◆ **Exercise requirements**:
Below is a listing; restate from it, character for character, the lines beginning at the line holding "[lquote]/[rquote] (or [bcomm]/[ecomm])" and ending at the line holding "let? _ := assert ((len1 (comm", both included.

◆ **Supplied data**:
(** Modelled from the spec: the macro [m4__quote_uncache] of the absent
    header ("invalidate the cached quote copy"). *)
Definition m4__quote_uncache (s : m4_syntax_table) : m4_syntax_table :=
  set_cached_quote s None.

(** [for (ch = UCHAR_MAX + 1; --ch >= 0; ) body], [n] being the number of
    characters still to visit: the loop runs from 255 down to 0. *)
Fixpoint for_each_char (n : nat)
    (body : Z -> m4_syntax_table -> option m4_syntax_table)
    (s : m4_syntax_table) : option m4_syntax_table :=
  match n with
  | O => Some s
  | S k => let? s' := body (Z.of_nat k) s in for_each_char k body s'
  end.

Definition all_chars : nat := Z.to_nat (UCHAR_MAX + 1).

(** ** Attribute primitives *)

(** [add_syntax_attribute] and [remove_syntax_attribute] return the new
    entry [syntax->table[ch]], which no caller uses; the embedding returns
    the table and the entry is read back with [m4_syntab]. *)
Definition add_syntax_attribute (s : m4_syntax_table) (ch code : Z)
  : m4_syntax_table :=
  if truthy (Z.land code M4_SYNTAX_MASKS)
  then set_table s (store (table s) ch
         (to_ushort (Z.lor (entry (table s) ch) code)))
  else set_table s (store (table s) ch
         (to_ushort (Z.lor (Z.land (entry (table s) ch) M4_SYNTAX_MASKS) code))).

Definition remove_syntax_attribute (s : m4_syntax_table) (ch code : Z)
  : option m4_syntax_table :=
  let? _ := assert (truthy (Z.land code M4_SYNTAX_MASKS)) in
  Some (set_table s (store (table s) ch
          (to_ushort (Z.land (entry (table s) ch) (Z.lnot code))))).

(** ** Derived-flag checkers *)

(** The scan of [check_is_single_quotes] and [check_is_single_comments]
    (the two loops differ in the pair of codes only): the locals
    [lquote]/[rquote] (or [bcomm]/[ecomm]) start at -1; the third component
    is [false] when the loop left through a [break], after clearing the
    flag. *)
Fixpoint scan_delims (s : m4_syntax_table) (c_start c_end : Z) (n : nat)
    (lq rq : Z) : Z * Z * bool :=
  match n with
  | O => (lq, rq, true)
  | S k =>
      let ch := Z.of_nat k in
      if m4_has_syntax s ch c_start && negb (lq =? -1) then (lq, rq, false)
      else
        let lq' := if m4_has_syntax s ch c_start then ch else lq in
        if m4_has_syntax s ch c_end && negb (rq =? -1) then (lq', rq, false)
        else
          let rq' := if m4_has_syntax s ch c_end then ch else rq in
          scan_delims s c_start c_end k lq' rq'
  end.

(** The checkers return the final value of their flag, which no caller
    uses. *)
Definition check_is_single_quotes (s : m4_syntax_table)
  : option m4_syntax_table :=
  if negb (is_single_quotes s) then Some s
  else
    let? _ := assert ((len1 (quote s) =? 1) && (len2 (quote s) =? 1)) in
    if m4_has_syntax s (deref (str1 (quote s))) M4_SYNTAX_LQUOTE
       && m4_has_syntax s (deref (str2 (quote s))) M4_SYNTAX_RQUOTE
    then Some s
    else
      let '(lquote, rquote, kept) :=
        scan_delims s M4_SYNTAX_LQUOTE M4_SYNTAX_RQUOTE all_chars (-1) (-1) in
      let s := if kept then s else set_is_single_quotes s false in
      if (lquote =? -1) || (rquote =? -1)
      then Some (set_is_single_quotes s false)
      else if is_single_quotes s
      then Some (set_quote s
                   (mk_pair (poke (str1 (quote s)) lquote) (len1 (quote s))
                            (poke (str2 (quote s)) rquote) (len2 (quote s))))
      else Some s.

Definition check_is_single_comments (s : m4_syntax_table)
  : option m4_syntax_table :=
  if negb (is_single_comments s) then Some s
  else
    let? _ := assert ((len1 (comm s) =? 1) && (len2 (comm s) =? 1)) in
    if m4_has_syntax s (deref (str1 (comm s))) M4_SYNTAX_BCOMM
       && m4_has_syntax s (deref (str2 (comm s))) M4_SYNTAX_ECOMM
    then Some s
    else
      let '(bcomm, ecomm, kept) :=
        scan_delims s M4_SYNTAX_BCOMM M4_SYNTAX_ECOMM all_chars (-1) (-1) in
      let s := if kept then s else set_is_single_comments s false in
      if (bcomm =? -1) || (ecomm =? -1)
      then Some (set_is_single_comments s false)
      else if is_single_comments s
      then Some (set_comm s
                   (mk_pair (poke (str1 (comm s)) bcomm) (len1 (comm s))
                            (poke (str2 (comm s)) ecomm) (len2 (comm s))))
      else Some s.

Fixpoint scan_escape (s : m4_syntax_table) (n : nat) : bool :=
  match n with
  | O => false
  | S k =>
      if m4_has_syntax s (Z.of_nat k) M4_SYNTAX_ESCAPE then true
      else scan_escape s k
  end.

Definition check_is_macro_escaped (s : m4_syntax_table) : m4_syntax_table :=
  set_is_macro_escaped s (scan_escape s all_chars).

(** ** The quote age *)

Definition quote_unsafe_bits : Z :=
  Z.lor M4_SYNTAX_ALPHA (Z.lor M4_SYNTAX_NUM (Z.lor M4_SYNTAX_OPEN
    (Z.lor M4_SYNTAX_COMMA (Z.lor M4_SYNTAX_CLOSE M4_SYNTAX_SPACE)))).

Definition comment_unsafe_bits : Z :=
  Z.lor M4_SYNTAX_OPEN (Z.lor M4_SYNTAX_COMMA M4_SYNTAX_CLOSE).

(** The first statement of [set_quote_age]: the table after the possible
    [++syntax->syntax_age], and the local variable [local_syntax_age]. *)
Definition age_step (s : m4_syntax_table) (reset change : bool)
  : m4_syntax_table * Z :=
  if reset then (s, 0)
  else if change && (syntax_age s <? 0xffff)
  then let a := to_ushort (syntax_age s + 1) in (set_syntax_age s a, a)
  else (s, syntax_age s).

Definition local_syntax_age (s : m4_syntax_table) (reset change : bool) : Z :=
  snd (age_step s reset change).

(** The test that guards the non-zero quote age, on the age [age]. *)
Definition quotes_safe (s : m4_syntax_table) (age : Z) : bool :=
  (age <? 0xffff)
  && is_single_quotes s
  && negb (m4_has_syntax s (deref (str1 (quote s))) quote_unsafe_bits)
  && negb (m4_has_syntax s (deref (str2 (quote s))) quote_unsafe_bits)
  && negb (deref (str1 (quote s)) =? deref (str2 (quote s)))
  && ((len1 (comm s) =? 0)
      || (negb (deref (str1 (comm s)) =? deref (str2 (quote s)))
          && negb (m4_has_syntax s (deref (str1 (comm s))) comment_unsafe_bits)))
  && m4_has_syntax s (chr ",") M4_SYNTAX_COMMA.

Definition pack_quote_age (s : m4_syntax_table) (age : Z) : Z :=
  to_uint (Z.lor (Z.lor (Z.shiftl age 16)
                        (Z.shiftl (Z.land (deref (str1 (quote s))) 0xff) 8))
                 (Z.land (deref (str2 (quote s))) 0xff)).

Definition set_quote_age (s : m4_syntax_table) (reset change : bool)
  : m4_syntax_table :=
  let '(s, age) := age_step s reset change in
  if quotes_safe s age
  then set_quote_age_field s (pack_quote_age s age)
  else set_quote_age_field s 0.

(** ** Creation and the key mapping *)

(** The [switch] of [m4_syntax_create]: the default category of [ch]. *)
Definition default_code (ch : Z) : Z :=
  if ch =? chr "(" then M4_SYNTAX_OPEN
  else if ch =? chr ")" then M4_SYNTAX_CLOSE
  else if ch =? chr "," then M4_SYNTAX_COMMA
  else if ch =? chr "$" then M4_SYNTAX_DOLLAR
  else if ch =? chr "{" then M4_SYNTAX_LBRACE
  else if ch =? chr "}" then M4_SYNTAX_RBRACE
  else if ch =? chr "`" then M4_SYNTAX_LQUOTE
  else if ch =? chr "#" then M4_SYNTAX_BCOMM
  else if isspace ch then M4_SYNTAX_SPACE
  else if isalpha ch || (ch =? chr "_") then M4_SYNTAX_ALPHA
  else if isdigit ch then M4_SYNTAX_NUM
  else M4_SYNTAX_OTHER.

Definition m4_syntax_code (ch : Z) : Z :=
  if (ch =? chr "I") || (ch =? chr "i") then M4_SYNTAX_IGNORE
  else if ch =? chr "@" then M4_SYNTAX_ESCAPE
  else if (ch =? chr "W") || (ch =? chr "w") then M4_SYNTAX_ALPHA
  else if (ch =? chr "L") || (ch =? chr "l") then M4_SYNTAX_LQUOTE
  else if (ch =? chr "B") || (ch =? chr "b") then M4_SYNTAX_BCOMM
  else if (ch =? chr "O") || (ch =? chr "o") then M4_SYNTAX_OTHER
  else if (ch =? chr "D") || (ch =? chr "d") then M4_SYNTAX_NUM
  else if ch =? chr "$" then M4_SYNTAX_DOLLAR
  else if ch =? chr "{" then M4_SYNTAX_LBRACE
  else if ch =? chr "}" then M4_SYNTAX_RBRACE
  else if (ch =? chr "S") || (ch =? chr "s") then M4_SYNTAX_SPACE
  else if (ch =? chr "A") || (ch =? chr "a") then M4_SYNTAX_ACTIVE
  else if ch =? chr "(" then M4_SYNTAX_OPEN
  else if ch =? chr ")" then M4_SYNTAX_CLOSE
  else if ch =? chr "," then M4_SYNTAX_COMMA
  else if (ch =? chr "R") || (ch =? chr "r") then M4_SYNTAX_RQUOTE
  else if (ch =? chr "E") || (ch =? chr "e") then M4_SYNTAX_ECOMM
  else -1.

(** ** The changesyntax verbs *)

(** [while ((ch = to_uchar ( *chars++ ))) add_syntax_attribute (...)]. *)
Fixpoint add_chars (s : m4_syntax_table) (chars : list Z) (code : Z)
  : m4_syntax_table :=
  match chars with
  | [] => s
  | c :: rest =>
      let ch := to_uchar c in
      if ch =? 0 then s
      else add_chars (add_syntax_attribute s ch code) rest code
  end.

Definition add_syntax_set (s : m4_syntax_table) (chars : list Z) (code : Z)
  : m4_syntax_table :=
  if deref chars =? NUL then s
  else
    let s := if code =? M4_SYNTAX_ESCAPE then set_is_macro_escaped s true
             else s in
    add_chars s chars code.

◆ **Response below**:
    [lquote]/[rquote] (or [bcomm]/[ecomm]) start at -1; the third component
    is [false] when the loop left through a [break], after clearing the
    flag. *)
Fixpoint scan_delims (s : m4_syntax_table) (c_start c_end : Z) (n : nat)
    (lq rq : Z) : Z * Z * bool :=
  match n with
  | O => (lq, rq, true)
  | S k =>
      let ch := Z.of_nat k in
      if m4_has_syntax s ch c_start && negb (lq =? -1) then (lq, rq, false)
      else
        let lq' := if m4_has_syntax s ch c_start then ch else lq in
        if m4_has_syntax s ch c_end && negb (rq =? -1) then (lq', rq, false)
        else
          let rq' := if m4_has_syntax s ch c_end then ch else rq in
          scan_delims s c_start c_end k lq' rq'
  end.

(** The checkers return the final value of their flag, which no caller
    uses. *)
Definition check_is_single_quotes (s : m4_syntax_table)
  : option m4_syntax_table :=
  if negb (is_single_quotes s) then Some s
  else
    let? _ := assert ((len1 (quote s) =? 1) && (len2 (quote s) =? 1)) in
    if m4_has_syntax s (deref (str1 (quote s))) M4_SYNTAX_LQUOTE
       && m4_has_syntax s (deref (str2 (quote s))) M4_SYNTAX_RQUOTE
    then Some s
    else
      let '(lquote, rquote, kept) :=
        scan_delims s M4_SYNTAX_LQUOTE M4_SYNTAX_RQUOTE all_chars (-1) (-1) in
      let s := if kept then s else set_is_single_quotes s false in
      if (lquote =? -1) || (rquote =? -1)
      then Some (set_is_single_quotes s false)
      else if is_single_quotes s
      then Some (set_quote s
                   (mk_pair (poke (str1 (quote s)) lquote) (len1 (quote s))
                            (poke (str2 (quote s)) rquote) (len2 (quote s))))
      else Some s.

Definition check_is_single_comments (s : m4_syntax_table)
  : option m4_syntax_table :=
  if negb (is_single_comments s) then Some s
  else
    let? _ := assert ((len1 (comm s) =? 1) && (len2 (comm s) =? 1)) in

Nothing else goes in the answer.